There we see several sections, the one that matters to us in this case is that of Upgrade, which is the one we are going to press.

This is the screen where the firmware is updated and the first thing it does is show us information about the version we have installed.

In this case we find the group of routers that download the firmware by themselves. To do so we simply have to click on Find a FRITZ! OS again and follow the instructions.

In the rest of routers, it is practically the same, we have to get to a similar screen. In it we will also see the firmware version and we will find a button that is usually called Update Firmware. We press it, select the path where the file that we have downloaded is located and wait for the operation to complete.

In the case of routers from the manufacturer ASUS, we have the following options, and that is that if we have an AiMesh network, we can also update the different nodes almost automatically. We can load the firmware manually, or download it automatically to always have the latest update easily and quickly.

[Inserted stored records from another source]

Lemma deepl_execute_needs_required_witness :
  exists request,
    DeeplTranslatePlugin.execute (DeeplTranslatePlugin.mk "secret" true)
      {[ "text" := "ciao"; "to_language" := "en" ]} = inr request.
Proof.
  destruct (deepl_execute_needs_required (DeeplTranslatePlugin.mk "secret" true)
              {[ "text" := "ciao"; "to_language" := "en" ]}) as [Hiff _].
  apply Hiff. cbn [concat map DeeplTranslatePlugin.get_spec
    DeeplTranslatePlugin.required app].
  constructor; [eexists; by_computation|].
  constructor; [eexists; by_computation|].
  constructor.
Defined.

Lemma deepl_request_of_configured_plugin_witness :
  exists key,
    ({[ "DEEPL_API_KEY" := "secret"; "DEEPL_API_PRO" := "true" ]} : gmap string string)
      !! "DEEPL_API_KEY" = Some key
    /\ DeeplTranslatePlugin.execute (DeeplTranslatePlugin.mk "secret" true)
         {[ "text" := "ciao"; "to_language" := "en" ]}
       = inr (DeeplTranslatePlugin.mkRequest "https://api.deepl.com/v2/translate"
                [("Authorization", "DeepL-Auth-Key " +:+ key);
                 ("User-Agent", "chatgpt-telegram-bot/0.2.7");
                 ("Content-Type", "application/x-www-form-urlencoded")]
                [("text", "ciao"); ("target_lang", "en")]).
Proof.
  apply (deepl_request_of_configured_plugin
           {[ "DEEPL_API_KEY" := "secret"; "DEEPL_API_PRO" := "true" ]}
           {[ "text" := "ciao"; "to_language" := "en" ]}
           (DeeplTranslatePlugin.mk "secret" true) "ciao" "en"); by_computation.
Defined.

Lemma deepl_reads_first_translation_witness :
  DeeplTranslatePlugin.execute_and_read
    (fun _ => inr (DeeplTranslatePlugin.JObject
                     {[ "translations" :=
                          DeeplTranslatePlugin.JArray
                            [DeeplTranslatePlugin.JObject
                               {[ "text" := DeeplTranslatePlugin.JString "hello" ]}] ]}))
    (DeeplTranslatePlugin.mk "secret" true)
    {[ "text" := "ciao"; "to_language" := "en" ]}
  = inr (DeeplTranslatePlugin.JString "hello").
Proof.
  destruct (deepl_reads_first_translation
              (fun _ => inr (DeeplTranslatePlugin.JObject
                     {[ "translations" :=
                          DeeplTranslatePlugin.JArray
                            [DeeplTranslatePlugin.JObject
                               {[ "text" := DeeplTranslatePlugin.JString "hello" ]}] ]}))
              (DeeplTranslatePlugin.mk "secret" true)
              {[ "text" := "ciao"; "to_language" := "en" ]}
              (DeeplTranslatePlugin.mkRequest "https://api.deepl.com/v2/translate"
                [("Authorization", "DeepL-Auth-Key secret");
                 ("User-Agent", "chatgpt-telegram-bot/0.2.7");
                 ("Content-Type", "application/x-www-form-urlencoded")]
                [("text", "ciao"); ("target_lang", "en")]))
    as (_ & Hfirst & _); [by_computation|].
  eapply Hfirst; by_computation.
Defined.

(** ** Exceptions from outside [Exception] at the backend call *)

Section Interrupted.

Variable interrupt : nat -> option Py.SystemExiting.

Variable env : Env.

Lemma lift_result {A : Type} (m : M A) (w : World) :
  fst (Interruptible.lift m w)
  = match fst (m w) with
    | inl e => inl (Py.Instance e)
    | inr x => inr x
    end
  /\ snd (Interruptible.lift m w) = snd (m w).
Proof.
  unfold Interruptible.lift. destruct (m w) as [[e|x] w']; split; reflexivity.
Qed.
(** The time a wait takes, on the clock that counts the intervals waited.
    The polls are one interval apart, the first one interval after the call:
    a wait that is still going, or that a poll ended, has taken as many
    intervals as it made polls.  A wait the closer ended returns at the
    instant the closer fired, or at the instant of its last poll when the
    closer had fired by then.  A closer that is ready does not keep the
    timer case from being taken; it does when, at every turn, the goroutine
    looks at the channels before its timer expires, and then no poll is made
    after the instant the closer fired. *)
Theorem WaitForFinalStatus_timing others taskID closer w r w' :
  WaitForFinalStatus maskAny uuid WaitSleep others taskID closer w = Some (r, w') ->
  let polls := length (events w') - length (events w) in
  let waited := (Z.of_nat polls * Z.max 0 WaitSleep)%Z in
  (clock w <= clock w')%Z /\
  match r with
  | Some (None, None) =>
      exists c, closer = Some c /\ clock w' = Z.max (clock w + waited) c
  | _ => clock w' = (clock w + waited)%Z
  end /\
  ((forall n, (Z.max 0 (lag w n) < Z.max 0 WaitSleep)%Z) ->
   forall c, closer = Some c -> (clock w' <= Z.max (clock w) c)%Z).
Proof.
  intros Hwait polls waited.
  destruct (WaitForFinalStatus_run others taskID closer w)
    as (r0 & w0 & ts & last & k & Hw & Hev & _ & _ & _ & _ & _ & _ & _ & _ & Hcb & Hr).
  rewrite Hwait in Hw. injection Hw as <- <-.
  assert (Hpolls : polls = length ts + length last).
  { unfold polls. rewrite Hev, !length_app, length_map. lia. }
  unfold waited. rewrite Hpolls. clear polls waited Hpolls.
  split_and!; auto.
  - destruct r as [[[p|] [e|]]|]; try done.
    + destruct Hr as (t & _ & _ & _ & _ & _ & ->). nia.
    + destruct Hr as (e0 & _ & _ & _ & _ & ->). nia.
    + destruct Hr as (_ & _ & _ & c & _ & ->). nia.
    + destruct Hr as (_ & _ & _ & _ & ->). nia.
  - destruct r as [[[p|] [e|]]|]; try done.
    + destruct Hr as (t & -> & _ & _ & _ & -> & ->). cbn. f_equal. f_equal. lia.
    + destruct Hr as (e0 & -> & _ & _ & -> & ->). cbn. f_equal. f_equal. lia.
    + destruct Hr as (-> & _ & _ & c & Hc & ->). exists c. split; [done|].
      cbn. by rewrite Nat.add_0_r.
    + destruct Hr as (-> & _ & -> & <- & ->). cbn. f_equal. f_equal. lia.
Qed.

The manufacturer D-Link has also done a great job in terms of the firmware update policy, now we have the possibility of fully automatic update available, as you can see here:

As you have seen, depending on the manufacturer and model of the router, we will have one update method or another, but we will always have the completely manual update method available in case some type of error occurs.

In recent months, the possibility of updating the router’s firmware directly from the official app for Android or iOS smartphones has become fashionable, this method is the same as the one you would perform via the web in the firmware, but directly from the application. This method is also very easy to perform and highly recommended to do, as the router will automatically download and install the latest firmware version.

Tips and tricks if you are going to update the firmware

If you are going to perform a firmware update, you must take into account some very important aspects:

  1. If you are going to download the firmware from the manufacturer’s website, it has to be the firmware of the exact model. Normally if you put another firmware, the router will detect that it is not the correct firmware, and the update will fail, but the router will not be unusable.
  2. If you are going to update the firmware, we recommend that you make a backup of the current configuration you have, especially the Static DHCP configuration and the open ports configured in the router.
  3. It is recommended to update by cable, although if you do it via Wi-Fi it will also work without problems, since this process is done via the web (HTTP or HTTPS) and we use the TCP protocol which is reliable, therefore, the router will not receive a packet corrupt if there is interference.
  4. You should not shut down or restart the router while it is updating. The firmware update process typically takes between two and 4 minutes. It is best to do nothing and wait for the router or repeater to reboot.
  5. We must remember that a firmware update does not mean losing the current configuration of the router.

Finally, we recommend that you reset the router (restoration to factory settings) once every three new versions of the firmware, since, on many occasions, they have important changes and if we do a reset, the operation of our router will be optimal.